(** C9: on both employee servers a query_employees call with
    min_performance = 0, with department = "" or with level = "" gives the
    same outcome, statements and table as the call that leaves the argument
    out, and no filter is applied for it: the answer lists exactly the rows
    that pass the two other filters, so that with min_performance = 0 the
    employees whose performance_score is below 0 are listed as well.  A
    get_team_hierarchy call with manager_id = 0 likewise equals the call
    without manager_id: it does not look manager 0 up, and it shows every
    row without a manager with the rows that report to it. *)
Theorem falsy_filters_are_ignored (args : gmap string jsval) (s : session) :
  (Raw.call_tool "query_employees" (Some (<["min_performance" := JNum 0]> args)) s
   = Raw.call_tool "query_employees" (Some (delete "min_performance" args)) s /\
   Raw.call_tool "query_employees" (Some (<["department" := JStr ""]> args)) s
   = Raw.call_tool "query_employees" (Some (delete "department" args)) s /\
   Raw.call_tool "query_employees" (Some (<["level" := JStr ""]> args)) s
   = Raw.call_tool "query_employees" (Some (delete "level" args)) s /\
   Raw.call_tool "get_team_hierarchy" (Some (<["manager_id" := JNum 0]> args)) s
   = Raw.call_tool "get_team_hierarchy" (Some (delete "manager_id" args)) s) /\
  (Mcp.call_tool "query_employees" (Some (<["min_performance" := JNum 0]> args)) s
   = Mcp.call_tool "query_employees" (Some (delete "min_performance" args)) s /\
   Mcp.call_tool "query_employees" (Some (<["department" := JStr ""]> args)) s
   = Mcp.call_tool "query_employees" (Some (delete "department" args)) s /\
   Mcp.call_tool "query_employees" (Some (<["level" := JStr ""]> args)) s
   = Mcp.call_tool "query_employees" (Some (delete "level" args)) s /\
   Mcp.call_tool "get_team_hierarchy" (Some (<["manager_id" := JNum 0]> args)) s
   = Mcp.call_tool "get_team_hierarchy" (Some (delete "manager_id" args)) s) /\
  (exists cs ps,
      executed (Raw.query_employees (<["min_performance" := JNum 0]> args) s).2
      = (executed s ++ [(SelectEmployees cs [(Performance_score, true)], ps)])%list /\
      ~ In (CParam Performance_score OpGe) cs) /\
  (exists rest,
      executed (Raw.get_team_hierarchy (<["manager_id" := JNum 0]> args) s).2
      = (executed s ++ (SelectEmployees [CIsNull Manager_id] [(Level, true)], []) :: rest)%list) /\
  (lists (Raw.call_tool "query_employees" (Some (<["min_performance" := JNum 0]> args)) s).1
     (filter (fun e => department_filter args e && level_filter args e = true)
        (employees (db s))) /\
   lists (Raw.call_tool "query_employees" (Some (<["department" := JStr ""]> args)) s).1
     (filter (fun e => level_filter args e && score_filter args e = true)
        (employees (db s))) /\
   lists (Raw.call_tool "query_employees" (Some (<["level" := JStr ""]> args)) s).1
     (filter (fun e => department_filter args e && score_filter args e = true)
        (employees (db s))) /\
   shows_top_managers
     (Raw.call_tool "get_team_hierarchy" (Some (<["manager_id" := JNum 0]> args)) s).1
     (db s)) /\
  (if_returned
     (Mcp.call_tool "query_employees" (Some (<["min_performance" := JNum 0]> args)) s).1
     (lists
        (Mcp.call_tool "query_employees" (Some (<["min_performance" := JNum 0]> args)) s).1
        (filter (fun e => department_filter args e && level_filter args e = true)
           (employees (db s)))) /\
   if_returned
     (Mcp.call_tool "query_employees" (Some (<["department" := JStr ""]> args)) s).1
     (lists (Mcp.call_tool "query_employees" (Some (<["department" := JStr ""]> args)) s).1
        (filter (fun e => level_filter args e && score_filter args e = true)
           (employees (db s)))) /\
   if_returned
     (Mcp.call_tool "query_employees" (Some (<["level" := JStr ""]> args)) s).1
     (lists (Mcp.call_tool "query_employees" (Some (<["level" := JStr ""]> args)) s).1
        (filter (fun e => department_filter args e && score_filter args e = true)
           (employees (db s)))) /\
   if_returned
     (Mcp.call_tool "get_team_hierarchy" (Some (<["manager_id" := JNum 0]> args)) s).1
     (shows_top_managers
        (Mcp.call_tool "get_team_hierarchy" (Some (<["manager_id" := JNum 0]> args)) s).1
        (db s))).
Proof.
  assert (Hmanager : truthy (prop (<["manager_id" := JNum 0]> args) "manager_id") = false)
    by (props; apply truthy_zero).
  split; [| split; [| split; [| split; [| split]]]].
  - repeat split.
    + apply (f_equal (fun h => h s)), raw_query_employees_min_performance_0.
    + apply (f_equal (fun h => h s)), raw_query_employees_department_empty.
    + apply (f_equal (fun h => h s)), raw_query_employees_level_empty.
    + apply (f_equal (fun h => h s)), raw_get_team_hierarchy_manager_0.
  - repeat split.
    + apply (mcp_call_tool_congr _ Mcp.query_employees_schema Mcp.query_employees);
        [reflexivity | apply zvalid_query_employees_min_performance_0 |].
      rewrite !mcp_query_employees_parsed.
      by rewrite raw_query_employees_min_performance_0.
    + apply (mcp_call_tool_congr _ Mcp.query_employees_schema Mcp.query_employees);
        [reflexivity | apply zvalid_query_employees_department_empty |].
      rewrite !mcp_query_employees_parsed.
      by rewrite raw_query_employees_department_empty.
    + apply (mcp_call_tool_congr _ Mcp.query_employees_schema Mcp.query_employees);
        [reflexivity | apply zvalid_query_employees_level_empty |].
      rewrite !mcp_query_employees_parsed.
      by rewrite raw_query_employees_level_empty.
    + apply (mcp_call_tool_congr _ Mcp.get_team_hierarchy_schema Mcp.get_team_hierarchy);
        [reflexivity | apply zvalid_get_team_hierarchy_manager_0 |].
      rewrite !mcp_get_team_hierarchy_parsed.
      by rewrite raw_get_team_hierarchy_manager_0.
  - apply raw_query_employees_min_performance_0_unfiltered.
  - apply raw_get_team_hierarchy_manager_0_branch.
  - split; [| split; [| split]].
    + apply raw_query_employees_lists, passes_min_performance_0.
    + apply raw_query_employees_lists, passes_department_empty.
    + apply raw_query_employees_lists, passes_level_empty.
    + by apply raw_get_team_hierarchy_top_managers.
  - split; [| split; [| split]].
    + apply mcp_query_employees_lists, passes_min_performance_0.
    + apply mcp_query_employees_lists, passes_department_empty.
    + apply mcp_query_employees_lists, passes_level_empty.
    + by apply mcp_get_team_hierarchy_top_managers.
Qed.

WHAT IS BEING ASKED: From the top of the listing above, restate each line word for word up to and including the line with "same outcome, statements"; add nothing else.

EXERCISE ANSWER:
(** C9: on both employee servers a query_employees call with
    min_performance = 0, with department = "" or with level = "" gives the
    same outcome, statements and table as the call that leaves the argument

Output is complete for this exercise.